Data in this exercise
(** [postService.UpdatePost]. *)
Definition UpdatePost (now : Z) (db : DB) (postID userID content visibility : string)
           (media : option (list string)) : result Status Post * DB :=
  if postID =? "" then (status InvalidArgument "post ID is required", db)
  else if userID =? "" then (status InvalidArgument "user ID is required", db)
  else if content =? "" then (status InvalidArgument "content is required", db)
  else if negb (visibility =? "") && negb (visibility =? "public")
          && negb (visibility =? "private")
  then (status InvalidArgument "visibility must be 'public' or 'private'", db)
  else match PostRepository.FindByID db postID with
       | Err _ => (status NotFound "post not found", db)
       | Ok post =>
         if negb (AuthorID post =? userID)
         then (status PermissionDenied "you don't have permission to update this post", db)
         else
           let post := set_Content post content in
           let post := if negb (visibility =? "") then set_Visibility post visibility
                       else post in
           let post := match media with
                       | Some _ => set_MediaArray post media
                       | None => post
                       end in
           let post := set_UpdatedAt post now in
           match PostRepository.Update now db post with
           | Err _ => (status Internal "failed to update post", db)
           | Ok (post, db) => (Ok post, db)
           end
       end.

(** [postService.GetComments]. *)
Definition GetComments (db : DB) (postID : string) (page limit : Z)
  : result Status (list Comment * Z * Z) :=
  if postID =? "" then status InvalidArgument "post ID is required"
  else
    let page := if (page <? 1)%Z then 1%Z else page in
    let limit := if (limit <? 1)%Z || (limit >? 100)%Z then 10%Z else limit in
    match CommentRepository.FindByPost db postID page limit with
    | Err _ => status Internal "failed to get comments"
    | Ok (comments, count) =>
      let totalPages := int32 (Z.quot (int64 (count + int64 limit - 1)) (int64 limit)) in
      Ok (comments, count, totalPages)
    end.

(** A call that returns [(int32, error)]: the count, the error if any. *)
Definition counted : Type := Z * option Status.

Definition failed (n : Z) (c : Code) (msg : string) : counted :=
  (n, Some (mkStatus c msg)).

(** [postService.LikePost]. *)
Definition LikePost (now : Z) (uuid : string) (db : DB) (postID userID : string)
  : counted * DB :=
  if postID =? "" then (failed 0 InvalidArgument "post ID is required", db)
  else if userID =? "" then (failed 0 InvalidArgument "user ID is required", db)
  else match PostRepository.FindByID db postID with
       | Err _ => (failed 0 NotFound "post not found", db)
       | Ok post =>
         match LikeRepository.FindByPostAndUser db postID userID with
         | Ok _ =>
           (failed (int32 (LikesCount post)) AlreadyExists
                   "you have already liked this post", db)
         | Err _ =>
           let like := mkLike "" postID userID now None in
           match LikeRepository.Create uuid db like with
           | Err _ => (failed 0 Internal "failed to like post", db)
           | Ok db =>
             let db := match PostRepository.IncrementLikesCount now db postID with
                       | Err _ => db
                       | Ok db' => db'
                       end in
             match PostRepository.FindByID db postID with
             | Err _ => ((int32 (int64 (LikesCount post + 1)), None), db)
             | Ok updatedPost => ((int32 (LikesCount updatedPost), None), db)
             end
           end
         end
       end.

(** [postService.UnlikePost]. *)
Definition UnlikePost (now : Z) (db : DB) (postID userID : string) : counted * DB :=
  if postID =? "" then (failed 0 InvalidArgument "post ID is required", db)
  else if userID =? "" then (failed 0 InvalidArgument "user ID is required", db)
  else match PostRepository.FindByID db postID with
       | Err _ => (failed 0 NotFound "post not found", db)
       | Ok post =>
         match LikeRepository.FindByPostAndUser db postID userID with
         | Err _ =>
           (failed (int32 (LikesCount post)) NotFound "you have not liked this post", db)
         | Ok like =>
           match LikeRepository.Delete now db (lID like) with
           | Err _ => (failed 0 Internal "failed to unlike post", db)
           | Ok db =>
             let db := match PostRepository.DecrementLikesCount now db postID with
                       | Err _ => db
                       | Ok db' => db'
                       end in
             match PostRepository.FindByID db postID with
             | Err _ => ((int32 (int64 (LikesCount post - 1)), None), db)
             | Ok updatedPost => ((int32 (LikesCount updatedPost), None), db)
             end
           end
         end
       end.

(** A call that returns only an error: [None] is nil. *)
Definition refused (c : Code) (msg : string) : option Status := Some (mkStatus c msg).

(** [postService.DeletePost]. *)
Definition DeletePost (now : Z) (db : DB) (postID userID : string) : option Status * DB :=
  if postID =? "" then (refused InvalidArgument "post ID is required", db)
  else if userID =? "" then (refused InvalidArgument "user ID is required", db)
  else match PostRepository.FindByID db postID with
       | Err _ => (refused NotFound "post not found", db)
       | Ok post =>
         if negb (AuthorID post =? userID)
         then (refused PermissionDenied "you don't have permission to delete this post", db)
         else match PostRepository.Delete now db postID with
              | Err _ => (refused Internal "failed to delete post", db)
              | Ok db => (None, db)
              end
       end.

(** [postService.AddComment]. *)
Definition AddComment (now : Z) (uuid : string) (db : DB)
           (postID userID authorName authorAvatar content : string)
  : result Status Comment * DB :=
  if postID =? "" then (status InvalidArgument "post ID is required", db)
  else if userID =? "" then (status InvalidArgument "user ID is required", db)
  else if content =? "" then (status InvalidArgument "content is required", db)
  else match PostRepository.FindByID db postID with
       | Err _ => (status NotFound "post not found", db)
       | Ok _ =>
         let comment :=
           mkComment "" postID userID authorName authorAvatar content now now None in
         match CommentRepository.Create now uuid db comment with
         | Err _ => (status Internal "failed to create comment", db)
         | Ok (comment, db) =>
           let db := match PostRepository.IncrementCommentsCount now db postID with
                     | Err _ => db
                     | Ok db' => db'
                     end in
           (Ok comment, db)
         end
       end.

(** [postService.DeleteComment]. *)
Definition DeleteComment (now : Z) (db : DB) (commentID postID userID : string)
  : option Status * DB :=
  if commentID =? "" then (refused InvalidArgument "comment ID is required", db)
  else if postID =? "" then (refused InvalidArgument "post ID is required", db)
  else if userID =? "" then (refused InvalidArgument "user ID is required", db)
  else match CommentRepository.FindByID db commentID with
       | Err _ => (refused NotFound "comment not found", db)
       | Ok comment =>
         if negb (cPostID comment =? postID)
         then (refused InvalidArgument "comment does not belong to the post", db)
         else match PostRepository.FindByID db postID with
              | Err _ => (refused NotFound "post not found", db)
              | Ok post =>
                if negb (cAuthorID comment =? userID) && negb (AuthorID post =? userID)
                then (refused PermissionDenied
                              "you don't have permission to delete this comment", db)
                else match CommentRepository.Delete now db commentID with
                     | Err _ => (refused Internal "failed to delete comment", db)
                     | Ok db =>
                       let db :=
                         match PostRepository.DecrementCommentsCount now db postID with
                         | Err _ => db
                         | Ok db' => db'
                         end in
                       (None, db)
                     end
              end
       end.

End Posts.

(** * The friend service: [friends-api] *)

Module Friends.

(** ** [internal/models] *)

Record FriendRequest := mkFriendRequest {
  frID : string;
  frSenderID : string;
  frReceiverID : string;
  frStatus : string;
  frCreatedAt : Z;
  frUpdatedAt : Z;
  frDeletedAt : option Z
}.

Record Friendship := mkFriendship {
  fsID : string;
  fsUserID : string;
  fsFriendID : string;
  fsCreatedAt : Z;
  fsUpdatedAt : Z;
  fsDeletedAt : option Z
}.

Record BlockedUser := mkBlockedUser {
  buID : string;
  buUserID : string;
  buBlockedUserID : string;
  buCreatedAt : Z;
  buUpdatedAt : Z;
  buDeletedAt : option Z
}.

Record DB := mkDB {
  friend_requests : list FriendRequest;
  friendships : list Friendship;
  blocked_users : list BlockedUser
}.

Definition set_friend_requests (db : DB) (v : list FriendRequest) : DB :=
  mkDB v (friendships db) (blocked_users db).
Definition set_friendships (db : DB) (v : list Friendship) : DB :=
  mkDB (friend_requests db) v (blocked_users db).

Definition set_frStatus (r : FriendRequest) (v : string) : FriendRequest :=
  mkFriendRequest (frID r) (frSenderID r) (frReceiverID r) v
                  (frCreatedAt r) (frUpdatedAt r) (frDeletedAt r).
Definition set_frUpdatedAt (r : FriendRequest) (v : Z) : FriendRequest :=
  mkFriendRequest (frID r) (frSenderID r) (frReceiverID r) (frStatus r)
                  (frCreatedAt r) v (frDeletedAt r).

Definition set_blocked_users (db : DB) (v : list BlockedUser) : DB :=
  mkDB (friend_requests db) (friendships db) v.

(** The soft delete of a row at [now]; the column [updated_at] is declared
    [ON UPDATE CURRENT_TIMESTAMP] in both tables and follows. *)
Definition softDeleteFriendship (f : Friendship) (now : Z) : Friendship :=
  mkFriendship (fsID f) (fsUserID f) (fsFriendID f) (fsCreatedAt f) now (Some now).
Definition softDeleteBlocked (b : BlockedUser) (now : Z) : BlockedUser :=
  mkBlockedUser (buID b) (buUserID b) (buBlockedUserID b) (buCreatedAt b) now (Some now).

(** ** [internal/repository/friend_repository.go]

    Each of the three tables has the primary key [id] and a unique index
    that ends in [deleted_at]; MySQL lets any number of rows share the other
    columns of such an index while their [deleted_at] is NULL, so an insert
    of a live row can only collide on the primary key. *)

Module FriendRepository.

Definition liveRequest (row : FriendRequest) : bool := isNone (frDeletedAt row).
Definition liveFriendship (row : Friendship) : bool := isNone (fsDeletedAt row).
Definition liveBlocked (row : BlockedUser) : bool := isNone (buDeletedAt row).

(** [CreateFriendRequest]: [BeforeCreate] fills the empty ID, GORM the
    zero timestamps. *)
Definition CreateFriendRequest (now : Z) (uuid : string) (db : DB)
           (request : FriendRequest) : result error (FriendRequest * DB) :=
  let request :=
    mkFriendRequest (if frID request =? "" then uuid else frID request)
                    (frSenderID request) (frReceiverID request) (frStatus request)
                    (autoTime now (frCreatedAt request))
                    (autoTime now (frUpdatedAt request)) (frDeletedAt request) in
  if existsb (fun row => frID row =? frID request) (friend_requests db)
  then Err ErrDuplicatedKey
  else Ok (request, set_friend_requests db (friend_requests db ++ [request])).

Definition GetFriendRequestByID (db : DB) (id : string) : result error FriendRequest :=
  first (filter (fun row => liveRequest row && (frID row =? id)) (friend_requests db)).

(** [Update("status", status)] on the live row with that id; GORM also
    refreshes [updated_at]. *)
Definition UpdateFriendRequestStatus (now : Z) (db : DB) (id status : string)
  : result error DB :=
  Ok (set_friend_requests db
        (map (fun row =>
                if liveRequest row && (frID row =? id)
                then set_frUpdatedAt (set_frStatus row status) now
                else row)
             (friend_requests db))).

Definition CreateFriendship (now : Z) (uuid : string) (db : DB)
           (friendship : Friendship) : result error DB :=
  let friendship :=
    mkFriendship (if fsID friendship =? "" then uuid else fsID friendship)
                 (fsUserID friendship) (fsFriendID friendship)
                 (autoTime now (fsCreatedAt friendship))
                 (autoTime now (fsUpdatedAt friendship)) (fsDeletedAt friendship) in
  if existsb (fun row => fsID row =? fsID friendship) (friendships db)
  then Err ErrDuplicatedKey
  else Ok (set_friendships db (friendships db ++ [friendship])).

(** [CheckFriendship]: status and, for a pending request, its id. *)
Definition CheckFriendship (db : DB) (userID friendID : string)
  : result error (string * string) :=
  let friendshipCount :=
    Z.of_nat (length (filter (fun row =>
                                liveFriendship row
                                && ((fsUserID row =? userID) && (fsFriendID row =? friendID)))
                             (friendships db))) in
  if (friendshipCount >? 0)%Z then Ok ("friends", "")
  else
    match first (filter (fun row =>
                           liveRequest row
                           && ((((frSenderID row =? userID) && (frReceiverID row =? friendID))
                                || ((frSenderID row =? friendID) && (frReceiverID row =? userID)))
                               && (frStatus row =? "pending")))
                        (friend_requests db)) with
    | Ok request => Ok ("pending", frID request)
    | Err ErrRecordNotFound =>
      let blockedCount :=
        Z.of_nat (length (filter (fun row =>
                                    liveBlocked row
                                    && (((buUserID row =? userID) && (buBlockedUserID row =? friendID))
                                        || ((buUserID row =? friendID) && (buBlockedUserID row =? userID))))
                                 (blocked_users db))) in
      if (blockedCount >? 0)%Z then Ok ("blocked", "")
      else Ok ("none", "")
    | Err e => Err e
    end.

Task statement
Return exactly the lines above from the line that has "Module FriendRepository." through the line that has "zero timestamps. *)", inclusive, and nothing else.

Problem solution
Module FriendRepository.

Definition liveRequest (row : FriendRequest) : bool := isNone (frDeletedAt row).
Definition liveFriendship (row : Friendship) : bool := isNone (fsDeletedAt row).
Definition liveBlocked (row : BlockedUser) : bool := isNone (buDeletedAt row).

(** [CreateFriendRequest]: [BeforeCreate] fills the empty ID, GORM the
    zero timestamps. *)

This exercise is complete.